Information given: Begin

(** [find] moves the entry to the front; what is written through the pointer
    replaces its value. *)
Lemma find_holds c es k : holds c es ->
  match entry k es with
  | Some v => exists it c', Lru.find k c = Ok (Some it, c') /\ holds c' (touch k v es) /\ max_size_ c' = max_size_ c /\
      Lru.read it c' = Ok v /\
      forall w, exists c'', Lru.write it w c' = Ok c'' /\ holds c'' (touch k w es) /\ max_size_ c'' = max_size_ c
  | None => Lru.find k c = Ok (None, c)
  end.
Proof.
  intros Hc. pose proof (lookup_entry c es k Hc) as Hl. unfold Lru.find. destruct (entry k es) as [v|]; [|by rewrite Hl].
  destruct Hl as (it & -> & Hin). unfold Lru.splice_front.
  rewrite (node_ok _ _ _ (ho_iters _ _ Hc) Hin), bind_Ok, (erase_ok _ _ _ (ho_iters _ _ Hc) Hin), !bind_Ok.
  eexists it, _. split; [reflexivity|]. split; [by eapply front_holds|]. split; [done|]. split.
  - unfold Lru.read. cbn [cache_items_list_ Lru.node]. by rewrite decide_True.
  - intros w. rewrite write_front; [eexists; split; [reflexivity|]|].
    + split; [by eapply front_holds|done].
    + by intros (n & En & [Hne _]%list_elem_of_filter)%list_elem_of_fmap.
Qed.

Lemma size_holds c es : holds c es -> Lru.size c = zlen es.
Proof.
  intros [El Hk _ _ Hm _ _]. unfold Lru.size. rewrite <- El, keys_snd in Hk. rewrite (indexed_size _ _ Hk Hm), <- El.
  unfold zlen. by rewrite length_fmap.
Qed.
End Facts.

Information given: End

● Task:
When you find a line in the records that contains the word "intros", copy it.

● Written reply:
  intros Hc. pose proof (lookup_entry c es k Hc) as Hl. unfold Lru.find. destruct (entry k es) as [v|]; [|by rewrite Hl].
  - intros w. rewrite write_front; [eexists; split; [reflexivity|]|].
    + by intros (n & En & [Hne _]%list_elem_of_filter)%list_elem_of_fmap.
  intros [El Hk _ _ Hm _ _]. unfold Lru.size. rewrite <- El, keys_snd in Hk. rewrite (indexed_size _ _ Hk Hm), <- El.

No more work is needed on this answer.